Après quelques mots de plus à ce sujet, nous nous séparâmes, et je puis dire que je n’ai jamais de ma vie dormi plus profondément. Si je devais perdre ma propriété, c’était un malheur que d’autres avaient souffert sans en mourir, et pourquoi n’en ferais-je pas de même ? Il est vrai que ces hommes avaient été les victimes de ce qu’on appelle des tyrans ; mais d’autres encore avaient été dépouillés par les masses. Les gros mots ne changeraient rien à l’affaire. Aucun homme n’a jamais été plus libre, parce qu’il se vantait de son indépendance, et je n’en étais pas à apprendre que lorsque les majorités vous font injure, les votes sont d’une nature intolérable. D’habitude, cependant, elles ne sont pas disposées à cette sorte de crime ; mais les hommes en masse ne sont pas plus infaillibles que les individus.

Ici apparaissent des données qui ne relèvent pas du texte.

(** * dd-trace-go: the tracer's worker, queues and span factory

    A shallow embedding of [ddtrace/tracer/tracer.go].  Goroutine-level
    operations are functions on an explicit machine state (the [tracer]
    struct, the heap of spans and span contexts, and a log of the calls made
    to external collaborators); an operation either returns or parks on a
    channel.  Mutexes are not modelled: every operation is read as running
    alone from its first line to its last.

    Types and helpers that tracer.go uses but that are declared in other
    files of the package (span, spanContext, payload, tracerError, config,
    SetTag, newSpanContext, logErrors) are modelled from the specification
    and marked as such. *)

From Stdlib Require Import ZArith String List PrimFloat Lia.
From stdpp Require Import base option gmap strings list pretty.

Open Scope string_scope.
Open Scope Z_scope.
Open Scope list_scope.

(** ** Channels *)

(** A buffered Go channel: the queued elements, oldest first, and the
    capacity given to [make]. *)
Record chan (A : Type) : Type := mkChan {
  chan_buf : list A;
  chan_cap : nat;
}.
Arguments mkChan {A} _ _.
Arguments chan_buf {A} _.
Arguments chan_cap {A} _.

(** [make(chan A, n)] *)
Definition make_chan {A : Type} (n : nat) : chan A := mkChan [] n.

(** [len(c)] and [cap(c)] *)
Definition chan_len {A : Type} (c : chan A) : nat := length (chan_buf c).

(** The send case of a [select] that has a [default]: the element is queued
    when the buffer has room, otherwise the case is not ready. *)
Definition try_send {A : Type} (x : A) (c : chan A) : option (chan A) :=
  if decide (chan_len c < chan_cap c)%nat
  then Some (mkChan (chan_buf c ++ [x]) (chan_cap c))
  else None.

Ce fut au milieu de ces réflexions philosophiques que je m’endormis.

Je fus éveillé le lendemain matin par John, qui se tint debout auprès de mon lit, après avoir ouvert les volets.

— Je vous déclare, monsieur Hughes, dit-il, que je ne sais pas ce qui arrivera encore à Ravensnest, maintenant que le méchant esprit a pris le dessus parmi les habitants !

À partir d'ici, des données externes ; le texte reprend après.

(** * Inferno initial-mount engine: a shallow embedding of
      [packages/inferno/src/DOM/mounting.ts] and [DOM/recycling.ts].

    JavaScript objects that the mount engine mutates (the IV records, the
    shared lifecycle array) live in an explicit store that every mounter
    threads through; DOM calls and user callbacks are recorded in a trace. *)

From Stdlib Require Import ZArith Lia.
From stdpp Require Import base list strings gmap.

Open Scope Z_scope.
Open Scope nat_scope.

(** ** JavaScript data *)

(** Identity of a DOM node, of an IV object and of a user supplied function. *)
Abbreviation domref := nat (only parsing).
Abbreviation ivref := nat (only parsing).
Abbreviation callback := nat (only parsing).

(** The logical context object handed down the recursion; opaque to the engine. *)
Definition contextT := list (string * string).

(** A props object: its enumerable keys in enumeration order. *)
Definition propsT := list (string * string).
Definition EMPTY_OBJ : propsT := [].

(** [string | number] primitives (numbers restricted to integers). *)
Inductive prim :=
| PStr (s : string)
| PNum (n : Z).

(** The [key] of a View Node. *)
Inductive keyT :=
| KNull
| KUndefined
| KStr (s : string)
| KNum (n : Z).

(** The [ref] of a View Node: a callback, an object carrying the functional
    component hooks, or some other (rejected) value. *)
Inductive refT :=
| RNull
| RUndefined
| RBool (b : bool)
| RStr (s : string)
| RNum (n : Z)
| RFunc (cb : callback)
| RObj (onComponentWillMount onComponentDidMount : option callback).

(** Values that reach [mount] as input or as [children]. A component [type] is
    the function (or constructor) itself; a class instance carries its
    [render] method, the child context [$CX] and [componentDidMount]. *)
#[warnings="-register-all"]
Inductive value :=
| VUndefined
| VNull
| VBool (b : bool)
| VStr (s : string)
| VNum (n : Z)
| VArr (l : list value)
| VObj (v : VNode)
with VNode :=
| mkVNode (flags : Z) (type : vtype) (props : option propsT) (children : value)
          (key : keyT) (ref : refT) (className : option string)
with vtype :=
| TTag (tag : string)
| TFunc (fn : propsT -> contextT -> value)
| TClass (new : propsT -> contextT -> instanceT)
| TDom (container : domref)
with instanceT :=
| mkInstance (render : propsT -> contextT -> value) (CX : contextT)
             (componentDidMount : option callback).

— Bah, bah, John, ce que vous appelez le méchant esprit n’est que l’esprit des institutions, qui doit être honoré au lieu d’être critiqué.

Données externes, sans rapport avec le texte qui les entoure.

Definition _execute_task (w : World) (id : string) (s : TaskScheduler)
  : TaskScheduler :=
  match tasks s !! id with
  | None => s
  | Some ti =>
      let ti1 :=
        mkTaskInfo (task_id ti) (task_type ti) (session_id ti) (agent_type ti)
          (parameters ti) (created_at ti) (scheduled_for ti) running
          (error ti) (result ti) (Some (isoformat (now w 0)))
          (completed_at ti) (failed_at ti) (cancelled_at ti)
          (rescheduled_at ti) in
      let '(answer, reads) := run_handler w ti1 in
      let stamp := isoformat (now w (S reads)) in
      match answer with
      | inl r =>
          mkTaskScheduler
            (<[id := mkTaskInfo (task_id ti1) (task_type ti1) (session_id ti1)
                       (agent_type ti1) (parameters ti1) (created_at ti1)
                       (scheduled_for ti1) completed (error ti1) (Some r)
                       (started_at ti1) (Some stamp) (failed_at ti1)
                       (cancelled_at ti1) (rescheduled_at ti1)]> (tasks s))
            (jobs s)
            (history s ++ [(id, running); (id, completed)])
      | inr e =>
          mkTaskScheduler
            (<[id := mkTaskInfo (task_id ti1) (task_type ti1) (session_id ti1)
                       (agent_type ti1) (parameters ti1) (created_at ti1)
                       (scheduled_for ti1) failed (Some e) (result ti1)
                       (started_at ti1) (completed_at ti1) (Some stamp)
                       (cancelled_at ti1) (rescheduled_at ti1)]> (tasks s))
            (jobs s)
            (history s ++ [(id, running); (id, failed)])
      end
  end.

— Eh bien ! Monsieur, je ne sais pas comment ils l’appellent, car ils parlent si souvent des institutions dans ce pays, que je ne sais plus où elles se trouvent. Il y avait une institution près de l’endroit où je demeurais dans le West-End à Londres, et là, on enseignait aux jeunes gens à parler grec et latin. Mais les institutions en Amérique, doivent signifier autre chose car des gens qui ne savent pas plus de latin que moi, semblent parfaitement au courant des institutions américaines. Mais voudriez-vous croire, monsieur Hughes, pourriez-vous croire que le peuple a commis un parricide hier soir !

— Je n’en serais pas surpris ; car selon moi, ils sont disposés au matricide, si l’on appelle la patrie leur mère.

— C’est effrayant, Monsieur, c’est vraiment effrayant, que tout un peuple commette un crime tel que le parricide ! Je savais que vous seriez stupéfait de l’apprendre, monsieur Hughes, et c’est pour cela que je suis venu vous le raconter.

— Je vous suis infiniment obligé de cette attention mon bon garçon, et je le serai davantage, lorsque vous me direz ce dont il s’agit.

— Très-votontiers, Monsieur, et très à regret aussi. Mais il n’y a plus à cacher le fait ; il est à bas, monsieur Hughes !

— Qui est-ce qui est à bas, John ? Parlez, mon garçon, je puis tout entendre.

— Le dais, Monsieur, ce superbe baldaquin qui couvrait le banc et le faisait paraître aussi beau que le siège du lord-maire à Guildhall. J’ai admiré et honoré ce baldaquin, Monsieur, comme la chose la plus élégante du pays.

— Ainsi ils l’ont enfin détruit ! Encouragés et soutenus par le sentiment public exprimé dans un meeting qui avait un président et un secrétaire, ils l’ont enfin enlevé !

— Oui, Monsieur, et ils ont fait de belle besogne ! Il est là le dais, chez Miller, placé sur le toit de la cabane des porcs !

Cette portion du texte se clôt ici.